= TASK GOAL =
Transcribe exactly the lines that fall between the one holding "replace (cp <? 0x10000) with true by lia. reflexivity." and the one holding "Lemma replace_class_delete (p", inclusive, from the entries below.

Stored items
──────────────────────────────

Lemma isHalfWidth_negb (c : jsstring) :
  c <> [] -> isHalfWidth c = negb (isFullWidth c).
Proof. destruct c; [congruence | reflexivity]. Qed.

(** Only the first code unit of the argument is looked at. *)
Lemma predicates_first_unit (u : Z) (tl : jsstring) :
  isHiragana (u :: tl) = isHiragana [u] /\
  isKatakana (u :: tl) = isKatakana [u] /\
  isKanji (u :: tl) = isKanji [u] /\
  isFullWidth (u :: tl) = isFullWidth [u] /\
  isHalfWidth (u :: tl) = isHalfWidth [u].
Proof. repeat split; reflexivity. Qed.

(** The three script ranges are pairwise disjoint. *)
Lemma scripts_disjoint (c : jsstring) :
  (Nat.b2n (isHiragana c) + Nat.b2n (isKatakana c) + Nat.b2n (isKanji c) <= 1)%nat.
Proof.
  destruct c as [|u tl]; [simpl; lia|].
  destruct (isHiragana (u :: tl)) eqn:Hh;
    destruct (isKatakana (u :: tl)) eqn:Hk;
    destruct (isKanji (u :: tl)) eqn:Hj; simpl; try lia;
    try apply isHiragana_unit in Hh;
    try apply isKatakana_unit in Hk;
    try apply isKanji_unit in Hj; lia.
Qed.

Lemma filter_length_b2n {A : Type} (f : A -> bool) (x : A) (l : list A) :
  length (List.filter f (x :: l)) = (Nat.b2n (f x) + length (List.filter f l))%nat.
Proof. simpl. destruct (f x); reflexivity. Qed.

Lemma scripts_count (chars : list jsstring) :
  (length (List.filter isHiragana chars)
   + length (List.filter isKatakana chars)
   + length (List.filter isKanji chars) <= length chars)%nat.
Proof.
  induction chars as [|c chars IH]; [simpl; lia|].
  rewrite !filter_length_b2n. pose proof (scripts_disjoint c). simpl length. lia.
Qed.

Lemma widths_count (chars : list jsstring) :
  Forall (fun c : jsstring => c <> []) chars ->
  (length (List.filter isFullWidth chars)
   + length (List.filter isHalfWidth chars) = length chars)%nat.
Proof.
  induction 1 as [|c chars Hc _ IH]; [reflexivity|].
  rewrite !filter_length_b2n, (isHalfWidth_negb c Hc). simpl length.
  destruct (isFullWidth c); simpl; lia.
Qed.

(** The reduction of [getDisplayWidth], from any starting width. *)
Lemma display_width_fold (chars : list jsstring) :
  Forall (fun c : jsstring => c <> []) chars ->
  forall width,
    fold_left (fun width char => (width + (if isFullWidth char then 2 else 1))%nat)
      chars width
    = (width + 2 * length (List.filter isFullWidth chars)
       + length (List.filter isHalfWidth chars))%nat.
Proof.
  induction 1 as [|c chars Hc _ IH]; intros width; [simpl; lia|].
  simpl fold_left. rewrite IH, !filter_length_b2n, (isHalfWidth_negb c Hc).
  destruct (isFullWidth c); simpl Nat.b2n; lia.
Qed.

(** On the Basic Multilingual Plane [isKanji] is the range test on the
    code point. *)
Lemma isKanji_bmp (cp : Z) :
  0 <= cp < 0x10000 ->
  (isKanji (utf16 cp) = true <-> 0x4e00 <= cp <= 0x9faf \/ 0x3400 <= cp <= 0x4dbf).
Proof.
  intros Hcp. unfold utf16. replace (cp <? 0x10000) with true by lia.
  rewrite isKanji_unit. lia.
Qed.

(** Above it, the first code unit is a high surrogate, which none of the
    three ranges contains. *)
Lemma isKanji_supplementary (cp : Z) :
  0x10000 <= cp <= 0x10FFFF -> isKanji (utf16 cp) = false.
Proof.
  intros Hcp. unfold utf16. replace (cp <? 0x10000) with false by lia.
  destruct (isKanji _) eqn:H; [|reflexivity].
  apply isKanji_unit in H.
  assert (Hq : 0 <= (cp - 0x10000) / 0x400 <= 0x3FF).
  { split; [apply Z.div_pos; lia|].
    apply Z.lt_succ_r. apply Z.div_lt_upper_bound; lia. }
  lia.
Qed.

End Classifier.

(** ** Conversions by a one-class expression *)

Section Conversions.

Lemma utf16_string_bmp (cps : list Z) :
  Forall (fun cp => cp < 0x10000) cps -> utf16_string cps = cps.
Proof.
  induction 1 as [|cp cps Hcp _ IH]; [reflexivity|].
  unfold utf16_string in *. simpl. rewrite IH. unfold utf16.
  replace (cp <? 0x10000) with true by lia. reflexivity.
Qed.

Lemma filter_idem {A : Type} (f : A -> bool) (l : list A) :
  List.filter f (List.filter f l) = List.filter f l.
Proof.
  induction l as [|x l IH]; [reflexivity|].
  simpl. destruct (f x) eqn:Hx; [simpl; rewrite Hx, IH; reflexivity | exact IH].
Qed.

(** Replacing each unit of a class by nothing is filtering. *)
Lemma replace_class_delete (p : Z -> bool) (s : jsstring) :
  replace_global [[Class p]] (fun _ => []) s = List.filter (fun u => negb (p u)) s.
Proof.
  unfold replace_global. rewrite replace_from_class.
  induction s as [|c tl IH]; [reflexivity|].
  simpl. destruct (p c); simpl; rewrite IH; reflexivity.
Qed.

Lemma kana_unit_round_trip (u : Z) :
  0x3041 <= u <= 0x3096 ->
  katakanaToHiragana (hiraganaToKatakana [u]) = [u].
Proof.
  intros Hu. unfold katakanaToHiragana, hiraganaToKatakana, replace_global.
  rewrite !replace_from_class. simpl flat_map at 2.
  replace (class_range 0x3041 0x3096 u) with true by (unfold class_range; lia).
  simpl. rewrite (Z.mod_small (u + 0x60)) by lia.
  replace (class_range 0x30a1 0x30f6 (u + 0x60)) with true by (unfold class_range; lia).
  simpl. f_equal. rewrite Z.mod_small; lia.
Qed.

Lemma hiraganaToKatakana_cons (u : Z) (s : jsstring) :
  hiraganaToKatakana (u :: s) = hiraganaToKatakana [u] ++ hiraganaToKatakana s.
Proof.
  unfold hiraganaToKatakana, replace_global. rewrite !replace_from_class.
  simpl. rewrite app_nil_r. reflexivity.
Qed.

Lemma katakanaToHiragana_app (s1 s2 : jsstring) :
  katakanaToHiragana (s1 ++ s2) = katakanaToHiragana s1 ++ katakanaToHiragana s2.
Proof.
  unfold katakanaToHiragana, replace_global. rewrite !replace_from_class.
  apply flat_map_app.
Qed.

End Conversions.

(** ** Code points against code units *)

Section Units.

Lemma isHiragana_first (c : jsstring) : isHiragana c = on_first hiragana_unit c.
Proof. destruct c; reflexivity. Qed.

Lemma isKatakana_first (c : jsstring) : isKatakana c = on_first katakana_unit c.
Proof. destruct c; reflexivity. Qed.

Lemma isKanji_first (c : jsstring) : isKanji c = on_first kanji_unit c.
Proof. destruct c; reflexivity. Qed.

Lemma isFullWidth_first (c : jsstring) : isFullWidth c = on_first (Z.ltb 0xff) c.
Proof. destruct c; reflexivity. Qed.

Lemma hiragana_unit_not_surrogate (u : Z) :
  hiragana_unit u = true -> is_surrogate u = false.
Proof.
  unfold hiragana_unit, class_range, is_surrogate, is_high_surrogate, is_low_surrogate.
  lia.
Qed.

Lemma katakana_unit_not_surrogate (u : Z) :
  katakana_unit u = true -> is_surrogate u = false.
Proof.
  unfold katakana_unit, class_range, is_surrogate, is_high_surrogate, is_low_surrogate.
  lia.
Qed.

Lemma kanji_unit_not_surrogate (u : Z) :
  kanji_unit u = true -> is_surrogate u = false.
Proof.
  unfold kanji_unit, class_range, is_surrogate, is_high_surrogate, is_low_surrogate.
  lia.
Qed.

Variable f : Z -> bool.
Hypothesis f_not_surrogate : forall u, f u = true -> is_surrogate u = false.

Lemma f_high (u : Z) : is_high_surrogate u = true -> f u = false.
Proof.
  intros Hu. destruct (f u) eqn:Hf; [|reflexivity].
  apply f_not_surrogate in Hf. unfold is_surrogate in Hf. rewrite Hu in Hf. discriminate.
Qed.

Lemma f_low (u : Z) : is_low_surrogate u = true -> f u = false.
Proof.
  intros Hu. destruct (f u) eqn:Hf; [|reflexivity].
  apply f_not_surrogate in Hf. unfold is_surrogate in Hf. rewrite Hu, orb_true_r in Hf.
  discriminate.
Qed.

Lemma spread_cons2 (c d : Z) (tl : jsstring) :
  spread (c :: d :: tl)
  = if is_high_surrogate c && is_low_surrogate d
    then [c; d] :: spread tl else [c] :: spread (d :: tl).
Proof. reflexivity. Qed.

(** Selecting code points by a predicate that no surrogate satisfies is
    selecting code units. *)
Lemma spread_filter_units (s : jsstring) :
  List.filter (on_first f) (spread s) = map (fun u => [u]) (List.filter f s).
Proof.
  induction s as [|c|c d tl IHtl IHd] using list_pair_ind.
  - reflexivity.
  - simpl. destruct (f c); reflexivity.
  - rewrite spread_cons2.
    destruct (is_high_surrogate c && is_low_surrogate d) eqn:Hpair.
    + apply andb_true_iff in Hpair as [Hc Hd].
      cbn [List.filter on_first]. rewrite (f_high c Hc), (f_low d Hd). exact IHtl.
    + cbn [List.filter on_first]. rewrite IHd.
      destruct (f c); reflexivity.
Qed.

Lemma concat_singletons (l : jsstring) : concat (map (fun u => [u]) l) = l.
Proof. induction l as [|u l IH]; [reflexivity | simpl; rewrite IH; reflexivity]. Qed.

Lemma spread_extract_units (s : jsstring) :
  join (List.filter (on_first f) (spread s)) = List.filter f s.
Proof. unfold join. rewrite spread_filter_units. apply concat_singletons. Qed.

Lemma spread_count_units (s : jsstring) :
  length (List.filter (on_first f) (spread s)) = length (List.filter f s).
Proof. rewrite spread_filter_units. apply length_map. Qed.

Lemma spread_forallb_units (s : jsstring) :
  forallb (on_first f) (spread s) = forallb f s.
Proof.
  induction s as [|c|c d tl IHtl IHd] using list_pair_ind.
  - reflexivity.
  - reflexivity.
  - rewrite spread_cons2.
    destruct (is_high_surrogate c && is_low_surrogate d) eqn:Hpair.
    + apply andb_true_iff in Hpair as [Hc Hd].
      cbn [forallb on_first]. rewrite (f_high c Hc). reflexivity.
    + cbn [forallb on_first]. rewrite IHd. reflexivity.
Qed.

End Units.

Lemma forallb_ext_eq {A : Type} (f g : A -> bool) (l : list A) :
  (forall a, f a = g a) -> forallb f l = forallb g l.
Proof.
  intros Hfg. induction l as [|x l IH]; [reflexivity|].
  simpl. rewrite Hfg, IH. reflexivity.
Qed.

──────────────────────────────

= REPLY TO THE TASK =
  replace (cp <? 0x10000) with true by lia. reflexivity.
Qed.

Lemma filter_idem {A : Type} (f : A -> bool) (l : list A) :
  List.filter f (List.filter f l) = List.filter f l.
Proof.
  induction l as [|x l IH]; [reflexivity|].
  simpl. destruct (f x) eqn:Hx; [simpl; rewrite Hx, IH; reflexivity | exact IH].
Qed.

(** Replacing each unit of a class by nothing is filtering. *)
Lemma replace_class_delete (p : Z -> bool) (s : jsstring) :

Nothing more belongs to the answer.